(Excerpted records begins)

(* ===== verification/TradeMoves.v ===== *)
(** * TradeMoves: the goods of a completed trade change hands

    All offered items are taken out first ([removed]), then each pair is stored crosswise or
    given back ([moved]). *)

From Stdlib Require Import ZArith Lia.
From S2P Require Import Prelude ByteBuffer Guid ItemData Inventory InventoryStore Trade.
From S2P Require Import ItemFacts ItemRun PlanFacts StoreFacts StoreRun StoreSpec ItemMoves Stock ItemReads TradeInv.
Local Open Scope Z_scope.

Section Moves.
Context (E : IEnv).

(** The item is somewhere it can be taken out of. *)
Definition stands (w : World) (p a : Z) : Prop := ∃ bag slot, has_place E w p bag slot ∧ at_pos E w p bag slot = Some a.

Definition purse (pl : Player) := (Coinage pl, m_trade pl).

(** How many of [e] the item is. *)
Definition count_of (w : World) (a e : Z) : Z :=
  match items w !! a with Some it => if Entry it =? e then Count it else 0 | None => 0 end.

(** What the goods [S], each with its owner, are worth to [q] in [e]. *)
Definition goods (w : World) (S : list (Z * Z)) (q e : Z) : Z := sum_over (λ x, if q =? x.1 then count_of w x.2 e else 0) S.

Lemma count_of_same w w' a e : idata <$> items w' !! a = idata <$> items w !! a → count_of w' a e = count_of w a e.
Proof. intros H. unfold count_of. destruct (items w !! a), (items w' !! a); simpl in *; try done. by injection H as -> -> _ _. Qed.

Lemma goods_same w w' S q e : (∀ x, x ∈ S → idata <$> items w' !! x.2 = idata <$> items w !! x.2) → goods w' S q e = goods w S q e.
Proof. intros H. apply sum_over_ext. intros x Hx. by rewrite (count_of_same w w') by auto. Qed.
(* ===== verification/TradeAccept.v ===== *)
(** * TradeAccept: a trade is opened, and accepted by both

    [HandleInitiateTradeOpcode] and [HandleAcceptTradeOpcode] keep the invariant;
    [exchanged] is what a completed trade does. *)

From Stdlib Require Import ZArith Lia.
From S2P Require Import Prelude ByteBuffer ByteBufferFacts Packets Guid ItemData Inventory InventoryStore Trade.
From S2P Require Import ItemFacts ItemRun PlanFacts StoreFacts StoreRun StoreSpec ItemMoves Stock ItemReads TradeInv TradeMoves TradeRun.
Local Open Scope Z_scope.

Section Accept.
Context (E : IEnv).

(** ** A trade is opened *)

(** The memory a new [TradeData] gets holds no guid twice. *)
Definition memory_ok : Prop := ∀ w i j g, (uninitialised E w).2 !! i = Some g → (uninitialised E w).2 !! j = Some g → g ≠ 0 → i = j.

Definition fresh_offer (p q junk : Z) (stale : list Z) : TradeData :=
  mkTrade p q false false 0 0 junk (take (Z.to_nat TRADE_SLOT_COUNT) (stale ++ replicate (Z.to_nat TRADE_SLOT_COUNT) 0)).

Lemma fresh_offer_ok p q w junk : memory_ok → offer_ok (fresh_offer p q junk (uninitialised E w).2).
Proof.
  intros Hmem. unfold fresh_offer. split_and!; cbn [t_items]; [rewrite length_take, length_app, length_replicate; slot_lia|done|].
  intros i j g Hi Hj Hg. apply lookup_take_Some in Hi as [Hi _], Hj as [Hj _].
  assert (∀ n, ((uninitialised E w).2 ++ replicate (Z.to_nat TRADE_SLOT_COUNT) 0) !! n = Some g → (uninitialised E w).2 !! n = Some g) as Hn.
  { intros n [?|[_ H]]%lookup_app_Some; [done|]. apply lookup_replicate in H as [-> _]. done. }
  apply (Hmem w i j g); auto.
Qed.
(* ===== verification/ItemProps.v ===== *)
(** * ItemProps: what inventories promise

    The theorems about finding, storing and taking out items. *)

From Stdlib Require Import ZArith Lia.
From S2P Require Import Prelude ByteBuffer Guid ItemData Inventory InventoryStore Trade.
From S2P Require Import ItemFacts ItemRun PlanFacts StoreFacts StoreRun StoreSpec ItemMoves Stock ItemReads.
From S2P Require Import TradeInv TradeMoves TradeSafety TradeDemo.
Local Open Scope Z_scope.

(** ** Storing *)

(** The plan of an accepted item, carried out. *)
Lemma store_planned E w p a it dest : inv_ok E w → here w p → items w !! a = Some it → loose E w a → m_hiItemGuid w + PLACES < 2 ^ 32 →
  (∃ t, good E it t ∧ growing E w p t (Some a) [] (Count it) (dest, 0)) →
  ∃ w', MoveItemToInventory E p dest a true true w = (Ret tt, w') ∧ inv_ok E w' ∧
    ∀ q e, stock E w' q e = stock E w q e + (if (q =? p) && (Entry it =? e) then Count it else 0).
Proof.
  intros Hw Hp Ha Hl Hhi (t & Ht & Hg). destruct (growing_ok E w p t (Some a) (Count it) dest Hg) as [Hpl Hn].
  pose proof (good_count E it t Ht) as Hc. assert (dest ≠ []) as Hd by (intros ->; unfold planned in Hn; simpl in Hn; lia).
  pose proof (plan_storable E w p t a it dest Hw Hl Ht Hpl) as Hst. pose proof (storable_length E w p _ dest Hw Hst) as Hlen. unfold PLACES in *.
  destruct (MoveItemToInventory_runs E w p t a it dest true true) as ([] & w' & Hr & F & _); try done; [lia|].
  exists w'. split_and!; [done|apply F|]. assert (∀ x, x = a → loose E w x) as Hgone by (by intros x ->).
  intros q e. destruct (Z.eqb_spec q p) as [->|Hq]; simpl.
  - rewrite (stock_filled E w w' p _ dest _ Hw F Hgone e) by (apply Hpl || apply Hst). rewrite (added_planned E w p t a it) by done. by rewrite Hn.
  - rewrite (stock_other E w w' p _ dest _ Hw F Hgone q e Hq). lia.
Qed.

(** C14. [CanStoreItem] never faults and changes nothing; and what it accepts is stored whole:
    [MoveItemToInventory] with its plan makes the player's stock grow by the count of the
    item, of that kind of item only, and leaves what everybody else has alone. *)
Theorem accepted_item_is_stored E w p a it bag slot : inv_ok E w → here w p → items w !! a = Some it → loose E w a →
  0 ≤ bag < 256 → 0 ≤ slot < 256 → (bag = INVENTORY_SLOT_BAG_0 → is_bag_slot slot = false) → m_hiItemGuid w + PLACES < 2 ^ 32 →
  ∃ sr, CanStoreItem_item E p bag slot [] (Some a) false w = (Ret sr, w) ∧
    (sr_res sr = EQUIP_ERR_OK → ∃ w', MoveItemToInventory E p (sr_dest sr) a true true w = (Ret tt, w') ∧ inv_ok E w' ∧
      ∀ q e, stock E w' q e = stock E w q e + (if (q =? p) && (Entry it =? e) then Count it else 0)).
Proof.
  intros Hw Hp Ha Hl Hb Hs Hns Hhi. destruct (ok_item E w Hw a it Ha) as [t Ht].
  destruct (yields_CanStoreItem E w p bag slot [] a it t) as (sr & Hr & _ & Hok); try done.
  exists sr. split; [done|]. intros He. apply store_planned; try done. exists t. auto.
Qed.

Lemma accepted_item_is_stored_witness : ∃ sr, CanStoreItem_item quiet_memory 8 NULL_BAG NULL_SLOT [] (Some 20) false demo_loose = (Ret sr, demo_loose) ∧
  (sr_res sr = EQUIP_ERR_OK → ∃ w', MoveItemToInventory quiet_memory 8 (sr_dest sr) 20 true true demo_loose = (Ret tt, w') ∧ inv_ok quiet_memory w' ∧
    ∀ q e, stock quiet_memory w' q e = stock quiet_memory demo_loose q e + (if (q =? 8) && (2 =? e) then 12 else 0)).
Proof.
  assert (inv_ok quiet_memory demo_loose) as Hw by (apply inv_b_ok; by vm_compute).
  apply (accepted_item_is_stored quiet_memory demo_loose 8 20 (demo_item 120 2 9 12 0 None 0 [])); [done|..].
  - apply (bool_decide_unpack _). by vm_compute.
  - by vm_compute.
  - eapply owner_gone; [done|by vm_compute|by vm_compute].
  - done.
  - done.
  - by vm_compute.
  - by vm_compute.
Defined.

Example demo_loose_accepted : (λ sr, (sr_res sr, sr_dest sr)) <$>
  match (CanStoreItem_item quiet_memory 8 NULL_BAG NULL_SLOT [] (Some 20) false demo_loose).1 with Ret sr => Some sr | Throw _ => None end =
  Some (EQUIP_ERR_OK, [(pos_of 255 24, 10); (pos_of 255 26, 2)]).
Proof. by vm_compute. Qed.

(** ** Taking out *)

Lemma take_out_runs E w p bag slot a : inv_ok E w → here w p → has_place E w p bag slot → at_pos E w p bag slot = Some a →
  ∃ w', MoveItemFromInventory E p bag slot true w = (Ret tt, w') ∧ w' ≡ take_out E p bag slot a w.
Proof.
  intros Hw Hp Hpl Hat. destruct (MoveItemFromInventory_runs E w p bag slot a Hw Hp Hpl Hat w true) as ([] & w' & Hr & H); [done|]. by exists w'.
Qed.

(** C15. [MoveItemFromInventory] takes out the item of the position and nothing else: it then
    is nowhere, its position is empty, every other position of anybody holds what it held,
    and the stock of its kind falls by its count. *)
Theorem taken_item_leaves E w p a it bag slot : inv_ok E w → here w p → has_place E w p bag slot → at_pos E w p bag slot = Some a →
  items w !! a = Some it →
  ∃ w', MoveItemFromInventory E p bag slot true w = (Ret tt, w') ∧ inv_ok E w' ∧ loose E w' a ∧
    (∀ q b s, 0 ≤ s → at_pos E w' q b s = if decide ((q, b, s) = (p, bag, slot)) then None else at_pos E w q b s) ∧
    (∀ x, idata <$> items w' !! x = idata <$> items w !! x) ∧
    ∀ q e, stock E w' q e = stock E w q e - (if (q =? p) && (Entry it =? e) then Count it else 0).
Proof.
  intros Hw Hp Hpl Hat Ha. destruct (take_out_runs E w p bag slot a Hw Hp Hpl Hat) as (w' & Hr & H).
  destruct (take_out_ok E w p bag slot a Hw Hp Hpl Hat) as [Hok Hl]. exists w'. split_and!.
  - done.
  - by eapply inv_ok_equiv.
  - by eapply loose_equiv.
  - intros q b s Hs. rewrite (at_pos_equiv E _ w') by done. by apply take_out_at.
  - intros x. rewrite (idata_equiv _ w') by done. apply take_out_idata.
  - intros q e. rewrite (stock_equiv E _ w') by done. by apply stock_taken.
Qed.

(** 7 takes the arrows out of his bag. *)
Lemma taken_item_leaves_witness : ∃ w', MoveItemFromInventory quiet_memory 7 19 0 true demo_world = (Ret tt, w') ∧ inv_ok quiet_memory w' ∧
  loose quiet_memory w' 5 ∧
  (∀ q b s, 0 ≤ s → at_pos quiet_memory w' q b s = if decide ((q, b, s) = (7, 19, 0)) then None else at_pos quiet_memory demo_world q b s) ∧
  (∀ x, idata <$> items w' !! x = idata <$> items demo_world !! x) ∧
  ∀ q e, stock quiet_memory w' q e = stock quiet_memory demo_world q e - (if (q =? 7) && (2 =? e) then 5 else 0).
Proof.
  apply (taken_item_leaves quiet_memory demo_world 7 5 (demo_item 105 2 7 5 0 (Some 4) 0 [])).
  - apply (demo_world_ok []).
  - apply (bool_decide_unpack _). by vm_compute.
  - split; [by vm_compute|]. split; [by vm_compute|]. right. exists 4, (demo_item 104 4 7 1 19 None 4 (put_in 36 [(0, 5)])). by vm_compute.
  - by vm_compute.
  - by vm_compute.
Defined.

(** An item that was taken out and is accepted again by any player comes back whole: if by
    its owner, everybody has what he had before. *)
Theorem taken_and_stored_again E w p a it bag slot q : inv_ok E w → here w p → has_place E w p bag slot → at_pos E w p bag slot = Some a →
  items w !! a = Some it → here w q → m_hiItemGuid w + PLACES < 2 ^ 32 →
  ∃ w1 sr, MoveItemFromInventory E p bag slot true w = (Ret tt, w1) ∧
    CanStoreItem_item E q NULL_BAG NULL_SLOT [] (Some a) false w1 = (Ret sr, w1) ∧
    (sr_res sr = EQUIP_ERR_OK → ∃ w2, MoveItemToInventory E q (sr_dest sr) a true true w1 = (Ret tt, w2) ∧ inv_ok E w2 ∧
      ∀ r e, stock E w2 r e = stock E w r e - (if (r =? p) && (Entry it =? e) then Count it else 0)
        + (if (r =? q) && (Entry it =? e) then Count it else 0)).
Proof.
  intros Hw Hp Hpl Hat Ha Hq Hhi. destruct (take_out_runs E w p bag slot a Hw Hp Hpl Hat) as (w1 & Hr & H).
  destruct (take_out_ok E w p bag slot a Hw Hp Hpl Hat) as [Hok Hl].
  pose proof (inv_ok_equiv E _ _ H Hok) as Hok1. pose proof (loose_equiv E _ _ _ H Hl) as Hl1.
  assert (here w1 q) as Hq1 by (apply (here_equiv _ _ q H); by apply set_slot_here).
  assert (m_hiItemGuid w1 = m_hiItemGuid w) as Hc. { destruct (equiv_others _ _ H) as [_ ->]. by apply set_slot_rest. }
  pose proof (take_out_idata E w p bag slot a a) as Hi. rewrite <- (idata_equiv _ w1 a H), Ha in Hi. apply fmap_Some in Hi as (it1 & Ha1 & [= He Hn _ _]).
  destruct (ok_item E w1 Hok1 a it1 Ha1) as [t Ht]. destruct (yields_CanStoreItem E w1 q NULL_BAG NULL_SLOT [] a it1 t) as (sr & Hs & _ & Hg); try done.
  exists w1, sr. split_and!; [done..|]. intros Hres.
  destruct (store_planned E w1 q a it1 (sr_dest sr)) as (w2 & Hm & Hok2 & Hst); try done; [by rewrite Hc|exists t; auto|].
  exists w2. split_and!; [done..|]. intros r e. rewrite Hst, (stock_equiv E _ w1) by done. by rewrite (stock_taken E w p bag slot a it), He, Hn.
Qed.

Lemma taken_and_stored_again_witness : ∃ w1 sr, MoveItemFromInventory quiet_memory 7 19 0 true demo_world = (Ret tt, w1) ∧
  CanStoreItem_item quiet_memory 7 NULL_BAG NULL_SLOT [] (Some 5) false w1 = (Ret sr, w1) ∧
  (sr_res sr = EQUIP_ERR_OK → ∃ w2, MoveItemToInventory quiet_memory 7 (sr_dest sr) 5 true true w1 = (Ret tt, w2) ∧ inv_ok quiet_memory w2 ∧
    ∀ r e, stock quiet_memory w2 r e = stock quiet_memory demo_world r e - (if (r =? 7) && (2 =? e) then 5 else 0)
      + (if (r =? 7) && (2 =? e) then 5 else 0)).
Proof.
  apply (taken_and_stored_again quiet_memory demo_world 7 5 (demo_item 105 2 7 5 0 (Some 4) 0 [])).
  - apply (demo_world_ok []).
  - apply (bool_decide_unpack _). by vm_compute.
  - split; [by vm_compute|]. split; [by vm_compute|]. right. exists 4, (demo_item 104 4 7 1 19 None 4 (put_in 36 [(0, 5)])). by vm_compute.
  - by vm_compute.
  - by vm_compute.
  - apply (bool_decide_unpack _). by vm_compute.
  - by vm_compute.
Defined.

(** ** Finding *)

(** [GetItemByGuid] finds the item with the guid wherever the player carries it, in his own
    slots or in any bag, and nothing else; only goods in the buy-back and bags in the bank's
    bag slots are not looked at. *)
Theorem item_found_by_guid E w p guid : inv_ok E w → here w p →
  ∃ o, GetItemByGuid E p guid w = (Ret o, w) ∧ ∀ a, o = Some a ↔
    ∃ bag slot it, (bag = INVENTORY_SLOT_BAG_0 ∧ (0 ≤ slot < BANK_SLOT_ITEM_END ∨ KEYRING_SLOT_START ≤ slot < CURRENCYTOKEN_SLOT_END) ∨
        is_bag_slot bag = true ∧ 0 ≤ slot) ∧
      at_pos E w p bag slot = Some a ∧ items w !! a = Some it ∧ i_guid it = guid.
Proof.
  intros Hw Hp. destruct (finds_GetItemByGuid E w Hw p guid Hp) as (o & Hr & Ho). exists o. split; [done|]. intros a. rewrite (Ho a). split.
  - intros (bag & slot & Hs & Hat & it & ? & ?). by exists bag, slot, it.
  - intros (bag & slot & it & Hs & Hat & ? & ?). exists bag, slot. split; [done|]. split; [done|]. by exists it.
Qed.

Lemma item_found_by_guid_witness : ∃ o, GetItemByGuid quiet_memory 7 (MAKE_NEW_GUID 105 0 HIGHGUID_ITEM) demo_world = (Ret o, demo_world) ∧
  ∀ a, o = Some a ↔ ∃ bag slot it,
    (bag = INVENTORY_SLOT_BAG_0 ∧ (0 ≤ slot < BANK_SLOT_ITEM_END ∨ KEYRING_SLOT_START ≤ slot < CURRENCYTOKEN_SLOT_END) ∨
      is_bag_slot bag = true ∧ 0 ≤ slot) ∧
    at_pos quiet_memory demo_world 7 bag slot = Some a ∧ items demo_world !! a = Some it ∧ i_guid it = MAKE_NEW_GUID 105 0 HIGHGUID_ITEM.
Proof.
  apply (item_found_by_guid quiet_memory); [apply (demo_world_ok [])|]. apply (bool_decide_unpack _). by vm_compute.
Defined.

(** ** Many items at once *)

(** [CanStoreItems] simulates the storing of a list of items on copies of the counts of the
    inventory. Whatever the items are, it never indexes those copies, the player's slots or a
    bag out of bounds, never follows a pointer that is null, and changes nothing. *)
Theorem many_items_checked E w p l : inv_ok E w → here w p → (∀ a, Some a ∈ l → is_Some (items w !! a)) →
  ∃ res, CanStoreItems E p l w = (Ret res, w).
Proof. intros Hw Hp Hl. destruct (yields_CanStoreItems E w Hw p l Hp Hl) as (res & Hr & _). by exists res. Qed.

(** The second sword of 7 would be the third of 8. *)
Lemma many_items_checked_witness : ∃ res, CanStoreItems quiet_memory 8 [Some 3; None; Some 1; Some 5] demo_world = (Ret res, demo_world).
Proof.
  apply (many_items_checked quiet_memory); [apply (demo_world_ok [])|by apply (bool_decide_unpack _); vm_compute|].
  intros a Ha. rewrite !elem_of_cons, elem_of_nil in Ha. destruct Ha as [[= ->]|[?|[[= ->]|[[= ->]|[]]]]]; [|done|..]; by apply (bool_decide_unpack _); vm_compute.
Defined.
(** C16. When a pair of items cannot be exchanged, both items are given back, one after the
    other, each with a plan that still starts with the positions planned for the other one
    ([can_take]'s answer). If the item is accepted, its owner gets it and, in every one of those
    positions, as much again as was planned: of what lies there, or of the item given back where
    nothing does. These are items out of nothing. If it is refused, nothing happens, and the item
    is left in no inventory. *)
Theorem roll_back_duplicates E w me trader a b : inv_ok E w → here w me → here w trader → me ≠ trader →
  (∀ x, a = Some x → loose E w x) → (∀ x, b = Some x → loose E w x) → (∀ x, a = Some x → b ≠ Some x) →
  m_hiItemGuid w + 2 * PLACES < 2 ^ 32 → fits_pair E w me trader a b = false →
  ∃ rm rt mid w', can_take E me b w = (Ret rm, w) ∧ can_take E trader a w = (Ret rt, w) ∧
    move_pair E me trader a b w = (Ret tt, w') ∧ inv_ok E w' ∧
    given_back E w mid me rm.2 a ∧ given_back E mid w' trader rt.2 b.
Proof.
  intros Hw Hme Htr Hne Ha Hb Hab Hhi Hfit.
  destruct (yields_can_take E w trader a Hw Htr Ha) as (rt & Et & Ht & _), (yields_can_take E w me b Hw Hme Hb) as (rm & Em & Hm & _).
  unfold fits_pair in Hfit. rewrite Et, Em in Hfit. simpl in Hfit.
  destruct (give_back_exact E w me rm.2 a) as (mid & E1 & H1 & G1); [done..|unfold PLACES in *; lia|].
  destruct (give_back_exact E mid trader rt.2 b) as (w' & E2 & H2 & G2).
  - apply H1.
  - by eapply handed_here.
  - intros y Hy. apply H1; [by apply Hb|]. rewrite opt_elem. intros ?. by eapply Hab.
  - by eapply handed_spots.
  - by eapply handed_room.
  - exists rm, rt, mid, w'. split_and!; [done..| |apply H2|done|done].
    unfold move_pair. rewrite (bind_ret_run _ _ _ _ _ Et). destruct rt as [bt dt]. rewrite (bind_ret_run _ _ _ _ _ Em). destruct rm as [bm dm].
    simpl in *. rewrite Hfit. by rewrite (bind_ret_run _ _ _ _ _ E1).
Qed.

(** 8 wants to give a sword for 15 arrows, but 7, who has two swords, may have no third one. *)
Definition demo_two : World := with_items (<[20 := demo_item 120 1 9 1 0 None 0 []]> (<[21 := demo_item 121 2 9 15 0 None 0 []]> (items demo_world))) demo_world.
(** [isalpha], [tolower] of the C locale. *)
Definition isupper (c : Z) : bool := (65 <=? c) && (c <=? 90).
Definition isalpha (c : Z) : bool := isupper c || ((97 <=? c) && (c <=? 122)).
Definition tolower (c : Z) : Z := if isupper c then c + 32 else c.

Definition table_char (c : Z) : Z := if isalpha c then tolower c else if c =? 46 then 95 else c.

Fixpoint sql_index (format : list Z) (x uindexPos pos : Z) : Z :=
  match format with
  | [] => pos
  | c :: format =>
    if c =? FT_SQL_PRESENT then
      if x =? uindexPos then pos else sql_index format (uwrap 32 (x + 1)) uindexPos (swrap 32 (pos + 1))
    else sql_index format (uwrap 32 (x + 1)) uindexPos pos
  end.

Definition new_SqlDbc {S} (filename format idname fmt : list Z) : prog S fault SqlDbc :=
  '(_, indexPos) ← GetFormatRecordSize (sizeof_ptr E) fmt;
  mret (mkSqlDbc format idname (table_char <$> filename) indexPos
    (if 0 <=? indexPos then sql_index format 0 (uwrap 32 indexPos) 0 else 0)).

(** A column of the row; [fields] is an array as long as the row. *)
Definition column (fields : list Field) (i : Z) : store Field := of_option (fields !! Z.to_nat i).

(** What a column that is not in the database holds. *)
Definition absent_cell (c : Z) : store (option cell) :=
  if c =? FT_FLOAT then mret (Some (Float 0))
  else if (c =? FT_IND) || (c =? FT_INT) then mret (Some (UInt32 0))
  else if c =? FT_BYTE then mret (Some (UInt8 0))
  else if c =? FT_STRING then
    pools ← gets stringPoolList;
    mret (Some (CharPtr (match last pools with Some (Some _) => Some (pred (length pools), 0) | _ => None end)))
  else mret None.

Definition write_optional (v : option cell) (offset : Z) : store Z :=
  match v with Some v => write_cell v offset | None => mret offset end.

(Excerpted records ends)

▸ **Directions**: Your reply should be one number: how many lines in the entries above contain the word "only".

▸ **Solution to the problem**: 2